TASK STATEMENT:
Only the lines with "unfold" in them need to be copied from the listing.

(EXTRACTED DATA begins)

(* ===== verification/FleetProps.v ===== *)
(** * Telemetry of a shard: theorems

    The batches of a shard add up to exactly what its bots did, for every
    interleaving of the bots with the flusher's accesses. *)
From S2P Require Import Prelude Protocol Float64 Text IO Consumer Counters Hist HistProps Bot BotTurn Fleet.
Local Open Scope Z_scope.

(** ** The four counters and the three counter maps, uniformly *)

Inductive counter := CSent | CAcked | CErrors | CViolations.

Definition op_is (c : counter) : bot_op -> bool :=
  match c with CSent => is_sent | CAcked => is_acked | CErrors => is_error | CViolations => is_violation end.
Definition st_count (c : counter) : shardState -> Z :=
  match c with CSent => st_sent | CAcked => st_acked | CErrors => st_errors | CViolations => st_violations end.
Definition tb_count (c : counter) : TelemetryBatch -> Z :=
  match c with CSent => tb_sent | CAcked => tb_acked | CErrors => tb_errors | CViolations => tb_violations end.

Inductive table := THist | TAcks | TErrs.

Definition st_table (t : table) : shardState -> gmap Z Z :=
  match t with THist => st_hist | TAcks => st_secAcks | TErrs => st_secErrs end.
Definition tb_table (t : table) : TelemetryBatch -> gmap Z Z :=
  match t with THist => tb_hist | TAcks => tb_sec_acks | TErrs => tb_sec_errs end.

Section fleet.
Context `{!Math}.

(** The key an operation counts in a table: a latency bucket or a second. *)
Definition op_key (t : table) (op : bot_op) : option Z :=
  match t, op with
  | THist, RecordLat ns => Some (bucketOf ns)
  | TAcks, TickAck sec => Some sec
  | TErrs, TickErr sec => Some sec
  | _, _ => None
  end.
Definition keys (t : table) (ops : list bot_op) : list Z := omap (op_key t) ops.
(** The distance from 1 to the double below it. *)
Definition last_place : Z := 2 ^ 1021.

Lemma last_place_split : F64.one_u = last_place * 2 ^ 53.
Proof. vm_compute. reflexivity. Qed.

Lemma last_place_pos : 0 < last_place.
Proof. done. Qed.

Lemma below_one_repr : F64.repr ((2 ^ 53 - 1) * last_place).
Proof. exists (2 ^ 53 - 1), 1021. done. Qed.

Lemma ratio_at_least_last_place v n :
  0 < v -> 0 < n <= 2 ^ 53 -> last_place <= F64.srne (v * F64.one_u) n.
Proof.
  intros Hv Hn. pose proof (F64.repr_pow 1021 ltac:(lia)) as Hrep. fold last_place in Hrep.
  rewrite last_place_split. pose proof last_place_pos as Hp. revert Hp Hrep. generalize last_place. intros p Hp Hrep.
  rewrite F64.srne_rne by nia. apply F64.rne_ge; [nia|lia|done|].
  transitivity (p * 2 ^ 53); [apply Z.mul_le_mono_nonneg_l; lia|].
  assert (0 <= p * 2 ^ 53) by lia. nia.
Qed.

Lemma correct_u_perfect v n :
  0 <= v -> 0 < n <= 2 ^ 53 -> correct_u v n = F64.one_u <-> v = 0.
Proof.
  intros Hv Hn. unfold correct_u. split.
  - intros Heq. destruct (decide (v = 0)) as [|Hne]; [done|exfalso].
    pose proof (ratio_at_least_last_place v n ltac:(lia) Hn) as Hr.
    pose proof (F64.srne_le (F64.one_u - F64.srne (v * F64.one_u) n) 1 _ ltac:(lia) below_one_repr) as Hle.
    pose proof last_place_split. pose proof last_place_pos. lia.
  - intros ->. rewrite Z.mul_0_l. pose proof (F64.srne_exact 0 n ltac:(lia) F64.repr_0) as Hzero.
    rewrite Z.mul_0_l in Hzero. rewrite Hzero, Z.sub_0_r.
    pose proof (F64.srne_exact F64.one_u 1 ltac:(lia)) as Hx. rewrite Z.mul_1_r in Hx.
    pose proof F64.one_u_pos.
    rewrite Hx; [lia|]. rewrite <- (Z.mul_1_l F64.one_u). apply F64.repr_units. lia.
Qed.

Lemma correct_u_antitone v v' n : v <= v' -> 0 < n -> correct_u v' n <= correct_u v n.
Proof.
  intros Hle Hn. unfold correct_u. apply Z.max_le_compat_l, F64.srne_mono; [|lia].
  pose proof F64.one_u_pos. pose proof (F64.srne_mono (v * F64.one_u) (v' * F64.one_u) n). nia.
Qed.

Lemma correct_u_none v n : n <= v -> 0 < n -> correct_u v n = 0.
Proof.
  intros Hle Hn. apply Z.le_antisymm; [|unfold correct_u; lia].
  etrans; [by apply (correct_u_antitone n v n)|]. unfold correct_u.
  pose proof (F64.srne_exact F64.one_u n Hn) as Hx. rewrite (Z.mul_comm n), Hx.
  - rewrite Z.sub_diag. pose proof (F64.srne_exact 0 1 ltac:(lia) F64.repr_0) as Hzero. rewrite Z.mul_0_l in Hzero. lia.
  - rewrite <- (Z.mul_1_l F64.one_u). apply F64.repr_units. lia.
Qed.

(EXTRACTED DATA ends)
(EXTRACTED DATA begins)

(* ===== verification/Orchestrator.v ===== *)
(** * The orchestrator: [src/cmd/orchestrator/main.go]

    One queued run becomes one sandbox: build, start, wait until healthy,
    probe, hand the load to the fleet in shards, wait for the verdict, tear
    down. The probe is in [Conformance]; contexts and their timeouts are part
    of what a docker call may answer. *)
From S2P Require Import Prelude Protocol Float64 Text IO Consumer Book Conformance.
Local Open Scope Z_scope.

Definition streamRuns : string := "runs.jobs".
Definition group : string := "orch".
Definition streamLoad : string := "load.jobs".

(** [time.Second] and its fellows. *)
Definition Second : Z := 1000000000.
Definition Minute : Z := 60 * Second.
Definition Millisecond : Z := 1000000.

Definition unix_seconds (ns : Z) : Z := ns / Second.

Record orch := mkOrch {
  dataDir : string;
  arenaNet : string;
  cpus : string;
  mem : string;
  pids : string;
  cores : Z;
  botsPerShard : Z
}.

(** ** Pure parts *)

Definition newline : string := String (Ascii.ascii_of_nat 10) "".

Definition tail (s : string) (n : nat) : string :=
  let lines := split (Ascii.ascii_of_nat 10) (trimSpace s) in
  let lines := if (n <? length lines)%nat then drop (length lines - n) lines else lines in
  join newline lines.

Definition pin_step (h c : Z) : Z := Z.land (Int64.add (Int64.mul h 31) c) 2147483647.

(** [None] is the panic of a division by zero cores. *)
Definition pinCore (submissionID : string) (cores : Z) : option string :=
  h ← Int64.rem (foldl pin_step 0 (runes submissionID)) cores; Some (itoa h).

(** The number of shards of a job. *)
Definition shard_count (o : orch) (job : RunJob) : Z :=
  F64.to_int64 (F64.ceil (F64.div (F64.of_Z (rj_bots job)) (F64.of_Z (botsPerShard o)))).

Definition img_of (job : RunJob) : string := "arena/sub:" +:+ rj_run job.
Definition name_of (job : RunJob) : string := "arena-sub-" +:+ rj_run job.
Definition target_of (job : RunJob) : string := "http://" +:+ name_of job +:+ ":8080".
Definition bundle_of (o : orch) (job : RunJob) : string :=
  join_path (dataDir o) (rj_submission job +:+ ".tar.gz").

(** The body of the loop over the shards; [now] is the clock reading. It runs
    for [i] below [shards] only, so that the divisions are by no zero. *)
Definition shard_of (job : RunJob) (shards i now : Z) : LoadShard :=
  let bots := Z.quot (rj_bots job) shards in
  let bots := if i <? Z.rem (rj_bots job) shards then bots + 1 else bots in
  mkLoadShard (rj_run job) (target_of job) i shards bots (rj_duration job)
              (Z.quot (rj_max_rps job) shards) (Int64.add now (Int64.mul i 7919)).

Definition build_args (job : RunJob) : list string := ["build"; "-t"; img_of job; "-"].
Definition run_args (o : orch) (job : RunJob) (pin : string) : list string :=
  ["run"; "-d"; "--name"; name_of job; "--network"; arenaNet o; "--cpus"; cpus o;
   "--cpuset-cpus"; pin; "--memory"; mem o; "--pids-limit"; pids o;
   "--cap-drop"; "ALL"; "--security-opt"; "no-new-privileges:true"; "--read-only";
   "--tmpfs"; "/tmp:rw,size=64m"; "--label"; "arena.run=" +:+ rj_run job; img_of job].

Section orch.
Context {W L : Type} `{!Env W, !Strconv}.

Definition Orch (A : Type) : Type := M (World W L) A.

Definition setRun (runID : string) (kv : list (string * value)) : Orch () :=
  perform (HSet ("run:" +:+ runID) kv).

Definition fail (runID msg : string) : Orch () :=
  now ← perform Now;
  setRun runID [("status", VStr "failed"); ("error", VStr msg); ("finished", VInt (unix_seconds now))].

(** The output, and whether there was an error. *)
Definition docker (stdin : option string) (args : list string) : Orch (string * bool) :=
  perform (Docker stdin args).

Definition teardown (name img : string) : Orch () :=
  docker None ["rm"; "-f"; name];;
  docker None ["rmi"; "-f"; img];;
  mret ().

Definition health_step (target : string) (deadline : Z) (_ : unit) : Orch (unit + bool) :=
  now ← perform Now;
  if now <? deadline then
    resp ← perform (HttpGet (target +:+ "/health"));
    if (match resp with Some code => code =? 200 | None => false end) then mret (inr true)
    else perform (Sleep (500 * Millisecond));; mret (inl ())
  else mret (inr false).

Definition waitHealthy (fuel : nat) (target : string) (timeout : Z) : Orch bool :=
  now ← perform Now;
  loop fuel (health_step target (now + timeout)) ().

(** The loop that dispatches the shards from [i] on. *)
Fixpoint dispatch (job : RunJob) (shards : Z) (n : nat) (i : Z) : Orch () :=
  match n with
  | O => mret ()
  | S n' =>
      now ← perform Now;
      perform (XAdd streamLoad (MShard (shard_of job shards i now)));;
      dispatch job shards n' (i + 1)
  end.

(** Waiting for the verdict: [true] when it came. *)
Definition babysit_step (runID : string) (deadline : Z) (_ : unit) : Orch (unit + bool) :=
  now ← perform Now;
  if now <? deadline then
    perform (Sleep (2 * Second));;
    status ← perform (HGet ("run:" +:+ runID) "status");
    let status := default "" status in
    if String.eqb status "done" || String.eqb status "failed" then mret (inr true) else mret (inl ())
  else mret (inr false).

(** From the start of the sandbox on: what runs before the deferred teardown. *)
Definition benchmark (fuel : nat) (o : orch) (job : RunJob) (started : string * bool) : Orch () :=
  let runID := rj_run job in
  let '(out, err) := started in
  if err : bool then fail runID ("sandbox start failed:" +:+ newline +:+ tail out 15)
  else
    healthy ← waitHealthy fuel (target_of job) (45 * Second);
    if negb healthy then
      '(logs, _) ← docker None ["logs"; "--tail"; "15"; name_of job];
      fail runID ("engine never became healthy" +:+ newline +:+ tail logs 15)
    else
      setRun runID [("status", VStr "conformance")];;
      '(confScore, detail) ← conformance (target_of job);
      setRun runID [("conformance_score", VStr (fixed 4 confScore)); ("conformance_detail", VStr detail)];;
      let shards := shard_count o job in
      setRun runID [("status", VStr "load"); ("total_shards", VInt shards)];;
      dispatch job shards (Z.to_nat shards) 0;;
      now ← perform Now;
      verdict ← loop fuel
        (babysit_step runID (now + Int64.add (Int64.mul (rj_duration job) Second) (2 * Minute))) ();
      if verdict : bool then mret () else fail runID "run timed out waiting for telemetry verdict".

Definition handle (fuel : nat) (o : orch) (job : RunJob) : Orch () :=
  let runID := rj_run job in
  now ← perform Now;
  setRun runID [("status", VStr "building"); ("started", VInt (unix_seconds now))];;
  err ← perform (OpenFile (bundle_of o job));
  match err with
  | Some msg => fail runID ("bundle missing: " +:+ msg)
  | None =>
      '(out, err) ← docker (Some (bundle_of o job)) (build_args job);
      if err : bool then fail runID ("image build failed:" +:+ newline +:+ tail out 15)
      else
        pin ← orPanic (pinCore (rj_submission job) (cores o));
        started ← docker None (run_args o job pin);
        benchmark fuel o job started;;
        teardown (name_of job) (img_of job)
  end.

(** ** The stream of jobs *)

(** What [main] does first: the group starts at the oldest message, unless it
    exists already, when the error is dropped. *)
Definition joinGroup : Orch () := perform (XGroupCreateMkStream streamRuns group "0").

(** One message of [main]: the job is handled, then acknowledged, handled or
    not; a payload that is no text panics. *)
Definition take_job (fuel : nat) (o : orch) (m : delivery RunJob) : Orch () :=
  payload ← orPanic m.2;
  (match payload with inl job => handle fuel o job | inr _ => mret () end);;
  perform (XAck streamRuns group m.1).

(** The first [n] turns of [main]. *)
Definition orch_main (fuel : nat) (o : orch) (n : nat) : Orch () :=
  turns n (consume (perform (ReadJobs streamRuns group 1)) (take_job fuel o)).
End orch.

(EXTRACTED DATA ends)
(EXTRACTED DATA begins)

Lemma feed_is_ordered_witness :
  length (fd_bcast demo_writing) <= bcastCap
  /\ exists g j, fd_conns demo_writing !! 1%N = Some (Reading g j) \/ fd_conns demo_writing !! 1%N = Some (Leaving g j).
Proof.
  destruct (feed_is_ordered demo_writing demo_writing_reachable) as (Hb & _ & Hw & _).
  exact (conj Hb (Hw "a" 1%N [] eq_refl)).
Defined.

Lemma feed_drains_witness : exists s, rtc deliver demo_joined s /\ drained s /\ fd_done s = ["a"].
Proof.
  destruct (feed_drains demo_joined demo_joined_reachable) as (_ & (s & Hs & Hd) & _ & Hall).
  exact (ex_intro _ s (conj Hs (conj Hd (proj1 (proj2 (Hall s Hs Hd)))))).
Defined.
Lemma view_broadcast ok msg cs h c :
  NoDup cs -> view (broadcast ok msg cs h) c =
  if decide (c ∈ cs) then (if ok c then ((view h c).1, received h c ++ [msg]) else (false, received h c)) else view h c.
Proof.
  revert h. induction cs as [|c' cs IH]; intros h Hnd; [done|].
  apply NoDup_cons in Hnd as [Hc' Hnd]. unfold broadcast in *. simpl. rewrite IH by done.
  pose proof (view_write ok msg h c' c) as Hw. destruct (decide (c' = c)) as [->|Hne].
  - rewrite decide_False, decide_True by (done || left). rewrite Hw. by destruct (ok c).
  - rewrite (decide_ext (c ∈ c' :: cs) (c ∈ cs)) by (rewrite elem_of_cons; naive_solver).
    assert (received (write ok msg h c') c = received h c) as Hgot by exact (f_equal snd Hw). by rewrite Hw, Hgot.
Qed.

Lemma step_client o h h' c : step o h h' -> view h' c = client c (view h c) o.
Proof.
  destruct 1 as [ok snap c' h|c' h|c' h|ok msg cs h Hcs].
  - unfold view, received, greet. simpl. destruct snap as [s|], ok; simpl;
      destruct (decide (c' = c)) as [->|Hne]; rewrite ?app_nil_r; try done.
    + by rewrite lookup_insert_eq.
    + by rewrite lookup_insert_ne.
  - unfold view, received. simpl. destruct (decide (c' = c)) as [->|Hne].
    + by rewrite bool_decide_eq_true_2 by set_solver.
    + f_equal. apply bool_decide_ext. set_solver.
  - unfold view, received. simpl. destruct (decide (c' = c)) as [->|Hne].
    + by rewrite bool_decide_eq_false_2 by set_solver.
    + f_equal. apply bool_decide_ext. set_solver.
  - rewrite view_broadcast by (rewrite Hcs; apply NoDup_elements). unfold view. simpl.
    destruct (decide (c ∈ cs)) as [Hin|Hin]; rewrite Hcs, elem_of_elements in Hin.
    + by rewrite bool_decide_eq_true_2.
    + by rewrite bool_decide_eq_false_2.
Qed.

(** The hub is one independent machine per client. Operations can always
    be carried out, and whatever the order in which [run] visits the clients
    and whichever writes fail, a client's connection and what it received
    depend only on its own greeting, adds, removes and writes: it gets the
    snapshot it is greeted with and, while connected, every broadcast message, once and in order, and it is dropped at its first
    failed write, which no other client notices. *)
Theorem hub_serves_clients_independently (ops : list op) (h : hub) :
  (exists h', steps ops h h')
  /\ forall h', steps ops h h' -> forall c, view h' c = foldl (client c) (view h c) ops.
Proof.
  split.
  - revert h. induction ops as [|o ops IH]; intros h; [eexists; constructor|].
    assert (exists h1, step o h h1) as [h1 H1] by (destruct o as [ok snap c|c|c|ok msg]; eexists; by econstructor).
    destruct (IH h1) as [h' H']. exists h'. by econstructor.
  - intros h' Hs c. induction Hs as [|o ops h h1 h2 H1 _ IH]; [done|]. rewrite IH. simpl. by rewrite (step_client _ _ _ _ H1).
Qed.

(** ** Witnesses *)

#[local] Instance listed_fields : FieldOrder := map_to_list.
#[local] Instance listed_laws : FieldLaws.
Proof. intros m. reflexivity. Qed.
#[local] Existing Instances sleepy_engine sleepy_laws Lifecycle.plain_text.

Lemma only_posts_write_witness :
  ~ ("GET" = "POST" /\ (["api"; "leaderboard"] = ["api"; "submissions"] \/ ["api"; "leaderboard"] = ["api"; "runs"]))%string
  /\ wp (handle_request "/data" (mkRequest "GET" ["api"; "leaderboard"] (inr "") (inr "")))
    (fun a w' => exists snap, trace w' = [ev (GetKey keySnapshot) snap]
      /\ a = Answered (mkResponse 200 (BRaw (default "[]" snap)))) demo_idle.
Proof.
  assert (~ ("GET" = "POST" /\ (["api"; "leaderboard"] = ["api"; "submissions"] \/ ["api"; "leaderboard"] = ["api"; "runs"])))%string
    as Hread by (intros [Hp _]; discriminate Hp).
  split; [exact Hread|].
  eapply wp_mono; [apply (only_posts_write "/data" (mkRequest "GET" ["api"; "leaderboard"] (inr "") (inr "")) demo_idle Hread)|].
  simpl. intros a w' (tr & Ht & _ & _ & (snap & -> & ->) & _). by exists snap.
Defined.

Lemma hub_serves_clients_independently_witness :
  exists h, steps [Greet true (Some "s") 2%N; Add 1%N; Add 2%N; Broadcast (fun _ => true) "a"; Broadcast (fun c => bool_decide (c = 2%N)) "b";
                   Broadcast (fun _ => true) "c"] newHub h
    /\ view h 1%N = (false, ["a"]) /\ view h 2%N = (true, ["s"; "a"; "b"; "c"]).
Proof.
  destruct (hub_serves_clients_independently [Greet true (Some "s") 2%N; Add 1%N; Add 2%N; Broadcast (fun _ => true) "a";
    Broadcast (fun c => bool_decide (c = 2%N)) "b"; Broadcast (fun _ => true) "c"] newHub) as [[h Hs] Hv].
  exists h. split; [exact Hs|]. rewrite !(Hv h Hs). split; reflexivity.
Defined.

(EXTRACTED DATA ends)

SOLUTION FOR THIS PROBLEM:
  intros Hv Hn. unfold correct_u. split.
  intros Hle Hn. unfold correct_u. apply Z.max_le_compat_l, F64.srne_mono; [|lia].
  intros Hle Hn. apply Z.le_antisymm; [|unfold correct_u; lia].
  etrans; [by apply (correct_u_antitone n v n)|]. unfold correct_u.
  apply NoDup_cons in Hnd as [Hc' Hnd]. unfold broadcast in *. simpl. rewrite IH by done.
  - unfold view, received, greet. simpl. destruct snap as [s|], ok; simpl;
  - unfold view, received. simpl. destruct (decide (c' = c)) as [->|Hne].
  - unfold view, received. simpl. destruct (decide (c' = c)) as [->|Hne].
  - rewrite view_broadcast by (rewrite Hcs; apply NoDup_elements). unfold view. simpl.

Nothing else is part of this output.